§ WHAT IS EXPECTED
Only the lines from the start of the data through the one containing "Lemma known_other e" belong in your answer; return them exactly.

==================================================

Lemma agree_ext i vals es et w :
  agree es et -> flow_agree (exec_ext fn i vals es w) (exec_ext fn i vals et w).
Proof using Hwf Hesc.
  intros H. unfold exec_ext. rewrite (agree_slots_out _ _ H).
  destruct (ext (shape i) vals (slots_out et) w) as [v1 v2 sl w'|sl w'|w']; simpl; [| |done].
  - eexists. split; [done|]. unfold write_ext.
    destruct (op_is _ _); repeat apply agree_write; by apply agree_slots_in.
  - destruct (eh fn !! _); [|done]. destruct (_ <=? 0); [done|]. simpl. eexists. split; [done|].
    by apply agree_slots_in.
Qed.

Lemma agree_exec1 n i es et w : ins fn !! n = Some i -> agree es et ->
  flow_agree (exec1 fn i es w) (exec1 fn i et w).
Proof using Hwf Hesc.
  intros I H. unfold exec1. rewrite (agree_reads n i es et I H).
  destruct (mapM et (reads i)) as [vals|]; [|done].
  destruct (computes i).
  - destruct (eval i vals); simpl; [|done]. eexists. split; [done | by apply agree_write].
  - pose proof (agree_ext i vals es et w H) as HX.
    destruct (i_op i); try exact HX; simpl; eauto;
      destruct vals as [|x [|]]; try exact HX; try (case_match; simpl; by eauto).
    + destruct (i_vol i); [exact HX|]. simpl. eexists. split; [done | by apply agree_write].
    + simpl. eauto.
Qed.

(** *** Single definitions *)

Lemma single_target v n d : single_def fn v n -> ins_at fn n = Some d -> writes_temp (i_op d) = true ->
  v = i_dst d /\ 0 <= v /\ nvars fn <= v.
Proof using Hwf.
  intros (Hn & (d' & I & Hv) & _) I' W. rewrite I' in I. simplify_eq.
  unfold def_list, def_target, op_is in Hv. rewrite ins_at_lookup in I' by done.
  destruct Hwf as [_ F]. pose proof (Forall_lookup_1 _ _ _ _ F I') as [_ D].
  destruct (bool_decide_reflect (i_op d' = IR_LANDING)) as [L|]; [by rewrite L in W|].
  destruct (bool_decide_reflect (i_op d' = IR_STVAR)) as [L|]; [by rewrite L in W|].
  rewrite W in Hv. destruct (Z.ltb_spec (i_dst d') 0); [by apply elem_of_nil in Hv|].
  apply list_elem_of_singleton in Hv as ->. destruct D as [|[|]]; try congruence; lia.
Qed.

Lemma known_other e e' :
  known e -> (forall v, v < nvregs fn -> 0 <= v -> nvars fn <= v -> e' v = e v \/
     forall n d, single_def fn v n -> ins_at fn n = Some d -> writes_temp (i_op d) = true -> False) ->
  known e'.
Proof using Hwf.
  intros [HC HO] H. split.
  - intros v n d x Hb Hs I O Fl W E. assert (Wt : writes_temp (i_op d) = true) by (by rewrite O).
    destruct (single_target _ _ _ Hs I Wt) as (_ & H0 & Hv).
    destruct (H v Hb H0 Hv) as [Hw|Hw]; [|by destruct (Hw n d)].
    rewrite Hw in E. by eapply HC.
  - intros v n d x Hb Hs I W E. destruct (single_target _ _ _ Hs I W) as (_ & H0 & Hv).
    destruct (H v Hb H0 Hv) as [Hw|Hw]; [|by destruct (Hw n d)].
    rewrite Hw in E. by eapply HO.
Qed.

Lemma known_slots e sl : known e -> known (slots_in e sl).
Proof using Hwf Hesc.
  intros H. eapply known_other; [done|]. intros v _ _ Hv. left. unfold slots_in.
  destruct (esc v) eqn:E; [|done]. pose proof (Hesc v E). lia.
Qed.

Lemma single_unique v n d m i : single_def fn v n -> ins_at fn n = Some d ->
  ins_at fn m = Some i -> v ∈ def_list (nvregs fn) i -> i = d.
Proof. intros (_ & _ & U) I J Hv. pose proof (U m i J Hv). subst. congruence. Qed.

(** A write of something that is not a temporary's definition. *)
Lemma known_clobber n i e t v : ins_at fn n = Some i -> writes_temp (i_op i) = false ->
  (0 <= t < nvregs fn -> t ∈ def_list (nvregs fn) i) -> known e -> known (write e t v).
Proof using Hwf.
  intros I W Ht H. eapply known_other; [done|]. intros u Hb H0 _.
  destruct (decide (u = t)) as [->|]; [|left; by apply write_other]. right.
  intros m d Hs Id Wd. rewrite <- (single_unique _ _ _ _ _ Hs Id I (Ht ltac:(lia))) in Wd. congruence.
Qed.

Lemma target_listed i : 0 <= def_target i -> def_target i ∈ def_list (nvregs fn) i.
Proof.
  intros H. unfold def_list. destruct (op_is (i_op i) IR_LANDING) eqn:O.
  - unfold op_is in O. apply bool_decide_eq_true in O. unfold def_target, op_is in H. rewrite O in H.
    simpl in H. lia.
  - destruct (Z.ltb_spec (def_target i) 0); [lia | by apply list_elem_of_singleton].
Qed.

(** The write of a temporary's definition. *)
Lemma known_define n i e e1 vals x : ins_at fn n = Some i -> writes_temp (i_op i) = true ->
  known e1 -> known e -> mapM e1 (reads i) = Some vals -> result_of i vals x ->
  known (write e (i_dst i) x).
Proof using Hwf.
  intros I W [HC1 _] [HC HO] V HR.
  assert (T : def_target i = i_dst i).
  { unfold def_target, op_is. rewrite W. by destruct (bool_decide (i_op i = IR_STVAR)). }
  assert (Q : forall v m d y, single_def fn v m -> ins_at fn m = Some d ->
    writes_temp (i_op d) = true -> write e (i_dst i) x v = Some y -> e v = Some y \/ (d = i /\ y = x)).
  { intros v m d y Hs Id Wd E. destruct (decide (v = i_dst i)) as [->|].
    - destruct (single_target _ _ _ Hs Id Wd) as (_ & H0 & _). right.
      rewrite write_same in E by done. injection E as <-. split; [|done]. symmetry.
      eapply single_unique; [done | done | exact I|]. rewrite <- T. apply target_listed. lia.
    - left. by rewrite write_other in E. }
  split.
  - intros v m d y Hb Hs Id O Fl Wk E. destruct (Q v m d y Hs Id) as [E'|[-> ->]]; try done.
    { by rewrite O. } { by eapply HC. }
    rewrite reads_eq in V. unfold reads_spec in V. rewrite O in V. injection V as <-.
    unfold result_of, computes, op_is in HR. rewrite O in HR. simpl in HR.
    unfold eval in HR. rewrite O, Fl, Wk in HR. simpl in HR. congruence.
  - intros v m d y Hb Hs Id Wd E. destruct (Q v m d y Hs Id) as [E'|[-> ->]]; try done; [by eapply HO|].
    eauto.
Qed.

Lemma computes_writes i : computes i = true -> writes_temp (i_op i) = true.
Proof. unfold computes, op_is. by destruct (i_op i). Qed.

Lemma known_ext n i es w vals : ins_at fn n = Some i -> computes i = false ->
  mapM es (reads i) = Some vals -> known es -> on_flow known (exec_ext fn i vals es w).
Proof using Hwf Hesc.
  intros I C V H. unfold exec_ext.
  destruct (ext (shape i) vals (slots_out es) w) as [v1 v2 sl w'|sl w'|w'] eqn:X; simpl; [| |done].
  2: { destruct (eh fn !! _); [|done]. destruct (_ <=? 0); [done|]. by apply known_slots. }
  unfold write_ext, op_is. case_bool_decide as L.
  - assert (D : forall t, t = i_dst i \/ t = i_b i -> 0 <= t < nvregs fn -> t ∈ def_list (nvregs fn) i).
    { intros t Ht Hb. unfold def_list, op_is. rewrite bool_decide_true by done.
      apply list_elem_of_filter. split; [done|]. apply list_elem_of_In. simpl. destruct Ht; auto. }
    do 2 (eapply known_clobber; [done | by rewrite L | by eauto |]). by apply known_slots.
  - destruct (writes_temp (i_op i)) eqn:W.
    + assert (T : def_target i = i_dst i).
      { unfold def_target, op_is. rewrite W. by destruct (bool_decide (i_op i = IR_STVAR)). }
      rewrite T. eapply known_define; [done | done | exact H | by apply known_slots | exact V|].
      unfold result_of. rewrite C. by exists (slots_out es), w, v2, sl, w'.
    + eapply known_clobber; [done | done | | by apply known_slots]. intros. apply target_listed. lia.
Qed.

Lemma known_exec1 n i es w : ins fn !! n = Some i -> known es -> on_flow known (exec1 fn i es w).
Proof using Hwf Hesc.
  intros I H.
  assert (I' : ins_at fn (Z.of_nat n) = Some i) by (rewrite ins_at_lookup, Nat2Z.id by lia; done).
  unfold exec1. destruct (mapM es (reads i)) as [vals|] eqn:V; [|done].
  destruct (computes i) eqn:C.
  - destruct (eval i vals) as [v|] eqn:E; [|done]. simpl.
    eapply known_define; [done | by apply computes_writes | exact H | exact H | exact V|].
    unfold result_of. by rewrite C.
  - pose proof (known_ext _ i es w vals I' C V H) as HX.
    destruct (i_op i) eqn:O; try exact HX; simpl; try done;
      destruct vals as [|x [|]]; try exact HX; try (case_match; simpl; done).
    + destruct (i_vol i); [exact HX|]. simpl. eapply known_clobber; [done | by rewrite O | | done].
      assert (T : def_target i = i_dst i) by (unfold def_target, op_is; by rewrite O).
      rewrite <- T. intros. apply target_listed. lia.
    + done.
Qed.

Lemma known_entry e : (forall v, nvars fn <= v -> e v = None) -> known e.
Proof using Hwf.
  intros H. split.
  - intros v n d x Hb Hs I O _ _ E. destruct (single_target _ _ _ Hs I) as (_ & _ & Hv); [by rewrite O|].
    by rewrite H in E.
  - intros v n d x Hb Hs I W E. destruct (single_target _ _ _ Hs I W) as (_ & _ & Hv). by rewrite H in E.
Qed.

(** *** A constant second operand *)

(** The operations whose second operand may be an immediate. *)
Definition bin_imm (op : ir_op) : bool :=
  is_bin op && negb (op_is op IR_MULH) && negb (op_is op IR_MULW).

(** The constant that [const_b] finds behind an operand is an integer one. *)
Definition const_typed (i : ir_ins) : bool :=
  i_imm_b i ||
  match ins_at fn (d_ins (compute_defs fn) (i_b i)) with
  | Some c => negb (op_is (i_op c) IR_CONST) || negb (i_flt c) && word_ok (i_w c)
  | None => true
  end.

==================================================

§ FINAL ANSWER
Lemma agree_ext i vals es et w :
  agree es et -> flow_agree (exec_ext fn i vals es w) (exec_ext fn i vals et w).
Proof using Hwf Hesc.
  intros H. unfold exec_ext. rewrite (agree_slots_out _ _ H).
  destruct (ext (shape i) vals (slots_out et) w) as [v1 v2 sl w'|sl w'|w']; simpl; [| |done].
  - eexists. split; [done|]. unfold write_ext.
    destruct (op_is _ _); repeat apply agree_write; by apply agree_slots_in.
  - destruct (eh fn !! _); [|done]. destruct (_ <=? 0); [done|]. simpl. eexists. split; [done|].
    by apply agree_slots_in.
Qed.

Lemma agree_exec1 n i es et w : ins fn !! n = Some i -> agree es et ->
  flow_agree (exec1 fn i es w) (exec1 fn i et w).
Proof using Hwf Hesc.
  intros I H. unfold exec1. rewrite (agree_reads n i es et I H).
  destruct (mapM et (reads i)) as [vals|]; [|done].
  destruct (computes i).
  - destruct (eval i vals); simpl; [|done]. eexists. split; [done | by apply agree_write].
  - pose proof (agree_ext i vals es et w H) as HX.
    destruct (i_op i); try exact HX; simpl; eauto;
      destruct vals as [|x [|]]; try exact HX; try (case_match; simpl; by eauto).
    + destruct (i_vol i); [exact HX|]. simpl. eexists. split; [done | by apply agree_write].
    + simpl. eauto.
Qed.

(** *** Single definitions *)

Lemma single_target v n d : single_def fn v n -> ins_at fn n = Some d -> writes_temp (i_op d) = true ->
  v = i_dst d /\ 0 <= v /\ nvars fn <= v.
Proof using Hwf.
  intros (Hn & (d' & I & Hv) & _) I' W. rewrite I' in I. simplify_eq.
  unfold def_list, def_target, op_is in Hv. rewrite ins_at_lookup in I' by done.
  destruct Hwf as [_ F]. pose proof (Forall_lookup_1 _ _ _ _ F I') as [_ D].
  destruct (bool_decide_reflect (i_op d' = IR_LANDING)) as [L|]; [by rewrite L in W|].
  destruct (bool_decide_reflect (i_op d' = IR_STVAR)) as [L|]; [by rewrite L in W|].
  rewrite W in Hv. destruct (Z.ltb_spec (i_dst d') 0); [by apply elem_of_nil in Hv|].
  apply list_elem_of_singleton in Hv as ->. destruct D as [|[|]]; try congruence; lia.
Qed.

Lemma known_other e e' :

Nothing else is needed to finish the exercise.